In May 2013, the rights for the 2013–14 season were awarded to BT Sport.

===Greyhound racing===
In November 2011, Premier Sports agreed to broadcast five nights of free-to-air coverage from the Greyhound Premier League, up to grand finals night in February 2012.

===Handball===
On 3 October 2012, the European Handball Federation announced that Premier Sports had acquired the rights to the EHF Champions League and would be broadcasting one game per week in full either live or delayed as well as the weekly highlights package.

===Mixed martial arts===
In March 2011, Premier Sports and Cage Warriors announced a partnership that would see the final eight Cage Warriors events planned for 2011 being broadcast live and available free-to-view on the channel.

On 15 August 2011, UFC Live: Hardy vs. Lytle was shown free-to-view on Premier Sports, in addition to free coverage on UFC.tv. A similar deal was put in place for UFC Live: Cruz vs. Johnson on 2 October 2011 and UFC on Fox: Velasquez vs. Dos Santos on 13 November 2011.

On 31 December 2012 Glory Sports International promoted their Dream 18 & Glory 4 Tokyo ~ Special 2012 ~ New Year's Eve card from the Saitama Super Arena in Saitama, Japan. The event was broadcast live and available free-to-view on the channel.

===Motorsport===
Premier Sports aired all 24 weeks of the Swedish Elite League Speedway live in 2011, with a two-year extension announced in April 2012.

The channel aired twenty dates from the 2011 BriSCA F1 Stock Cars season and exclusive highlights of the NASCAR series during the second half of the 2011 season. In January 2012, Premier Sports signed a 2-year extension with BriSCA F1 for highlights from 24 races per season.

===Rugby League===
On 18 October 2011, it was announced that up to 32 games from the Rugby Football League Championship, Championship 1 and Championship Cup were televised live by Premier Sports in the 2012 season. Matches were mainly screened on Thursday night with the possibility of a number of double headers. There was one game shown live from the Championship or Championship 1 in each of the regular rounds and at least three play-off games were televised as well as both the Championship and Championship 1 finals.

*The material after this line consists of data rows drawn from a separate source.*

(** C7, amended.  On every paint the editor refreshes the rectangle of the
    style option to the bounds of the widget, sets the mouse-over flag,
    sets the selected flag when the hosting view has a selection model and
    it reports the index of the edited cell selected, leaves the selected
    flag as it was otherwise, leaves every other flag and the palette as
    they were, and delegates drawing to the render helper. *)
Theorem paintEvent_refreshes bounds e :
  exists o,
    paintEvent bounds e =
    (set_styleOption e o,
     [Painted (renderHelper (m_pTableView e) o (m_starRating e))]) /\
    rect o = bounds /\
    palette o = palette (m_styleOption e) /\
    testFlag (state o) State_MouseOver = true /\
    testFlag (state o) State_Selected =
    (testFlag (state (m_styleOption e)) State_Selected
     || match queriedSelection e with Some b => b | None => false end) /\
    (forall g,
        Z.land State_MouseOver g = 0 -> Z.land State_Selected g = 0 ->
        testFlag (state o) g = testFlag (state (m_styleOption e)) g).
Proof.
  destruct e as [pTableView index option rating count].
  unfold paintEvent, queriedSelection.
  cbn [m_pTableView m_index m_styleOption m_starRating set_styleOption].
  destruct pTableView as [view|];
    [destruct (selectionModel view) as [model|];
     [destruct (isSelected model index)|]|];
    (eexists; split; [reflexivity|]);
    cbn [rect palette state set_state set_rect];
    (split; [reflexivity|]); (split; [reflexivity|]).
  - split; [rewrite testFlag_set_other by reflexivity;
            apply testFlag_set; discriminate|].
    split; [rewrite testFlag_set by discriminate; apply eq_sym, orb_true_r|].
    intros g H1 H2. now rewrite !testFlag_set_other by assumption.
  - split; [apply testFlag_set; discriminate|].
    split; [rewrite testFlag_set_other by reflexivity;
            apply eq_sym, orb_false_r|].
    intros g H1 H2. now rewrite testFlag_set_other by assumption.
  - split; [apply testFlag_set; discriminate|].
    split; [rewrite testFlag_set_other by reflexivity;
            apply eq_sym, orb_false_r|].
    intros g H1 H2. now rewrite testFlag_set_other by assumption.
  - split; [apply testFlag_set; discriminate|].
    split; [rewrite testFlag_set_other by reflexivity;
            apply eq_sym, orb_false_r|].
    intros g H1 H2. now rewrite testFlag_set_other by assumption.
Qed.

One game from the Championship Cup quarter-finals and semi-finals will be shown live as well as the final.

Premier Sports aired all 201 games of rugby league from the Australian National Rugby League alongside the NRL Footy Show, State of Origin series, NRL Full Time and Rugby League Back Chat until 2017. In January 2011, Premier Sports agreed a deal for live coverage of five games from the Student Rugby League's Super 8 competition on a free-to-view basis. The channel also covers the State of Origin series.

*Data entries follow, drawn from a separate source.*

Lemma put_prefix m p a b c :
  0 <= p -> p + mlen (a ++ b) <= mlen m -> mlen c = mlen a ->
  put (put m p (a ++ b)) p c = put m p (c ++ b).
Proof.
  unfold put, mlen. rewrite !length_app. intros Hp Hl Hc.
  assert (length c = length a) by lia.
  assert (Ht : length (take (Z.to_nat p) m) = Z.to_nat p) by (rewrite length_take; lia).
  rewrite take_app_length' by done.
  rewrite drop_app_ge by lia. rewrite Ht.
  replace (Z.to_nat p + length c - Z.to_nat p)%nat with (length a) by lia.
  rewrite <- app_assoc, drop_app_length, <- app_assoc.
  do 4 f_equal. lia.
Qed.

Lemma put_nil m p : put m p [] = m.
Proof. unfold put. simpl. rewrite Nat.add_0_r. apply take_drop. Qed.

Lemma mlen_put m p a : 0 <= p -> p + mlen a <= mlen m -> mlen (put m p a) = mlen m.
Proof.
  unfold put, mlen. intros. rewrite !length_app, length_take, length_drop. lia.
Qed.

Lemma slice_put m p a : 0 <= p -> p + mlen a <= mlen m -> slice (put m p a) p (mlen a) = a.
Proof.
  unfold put, slice, mlen. intros Hp Hl.
  assert (Ht : length (take (Z.to_nat p) m) = Z.to_nat p) by (rewrite length_take; lia).
  rewrite Nat2Z.id, drop_app_length' by done. by rewrite take_app_length.
Qed.

Lemma write_block_Done m p bs :
  0 <= p -> p + mlen bs <= mlen m -> write_block m p bs = Done (put m p bs).
Proof.
  intros. pose proof (mlen_nonneg bs). unfold write_block.
  by rewrite (proj2 (in_range_true m p (mlen bs))).
Qed.

Lemma read_block_all m n : n = mlen m -> read_block m 0 n = Done m.
Proof.
  intros ->. rewrite read_block_Done by (pose proof (mlen_nonneg m); lia).
  unfold slice, mlen. by rewrite Nat2Z.id, drop_0, firstn_all.
Qed.

Lemma read_block_prefix m1 m2 n : n = mlen m1 -> read_block (m1 ++ m2) 0 n = Done m1.
Proof.
  intros ->. pose proof (mlen_nonneg m1). pose proof (mlen_nonneg m2).
  rewrite read_block_Done by (rewrite ?mlen_app; lia).
  unfold slice, mlen. by rewrite Nat2Z.id, drop_0, take_app_length.
Qed.

(** ** strlen *)

Lemma strlen_list_app s m :
  Forall (fun b => b <> 0) s -> strlen_list (s ++ 0 :: m) = Some (mlen s).
Proof.
  induction 1 as [|b s Hb Hs IH]; simpl; [done|].
  destruct (Z.eqb_spec b 0); [done|]. rewrite IH. simpl. f_equal.
  rewrite mlen_cons. lia.
Qed.

Lemma strlen_list_bound m k : m !! k = Some 0 -> exists l, strlen_list m = Some l /\ 0 <= l <= Z.of_nat k.
Proof.
  revert k; induction m as [|b m IH]; intros k Hk; [done|].
  simpl. destruct (Z.eqb_spec b 0) as [->|Hb]; [exists 0; split; [done|lia]|].
  destruct k as [|k]; simpl in Hk; [congruence|].
  destruct (IH k Hk) as (l & -> & Hl). exists (Z.succ l). split; [done|lia].
Qed.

In July 2012, Premier Sports broadcast the Anglo-French Challenge matches between Leigh Centurions and Avignon XIII and Featherstone Rovers and Pia XIII, the later was broadcast free-to-air.

===Rugby Union===
On 17 August 2012, Premier Sports announced it had the rights to the French Top 14 league, usually broadcasting two live games per round. These rights transferred to BT Sport for the 2013–14 season.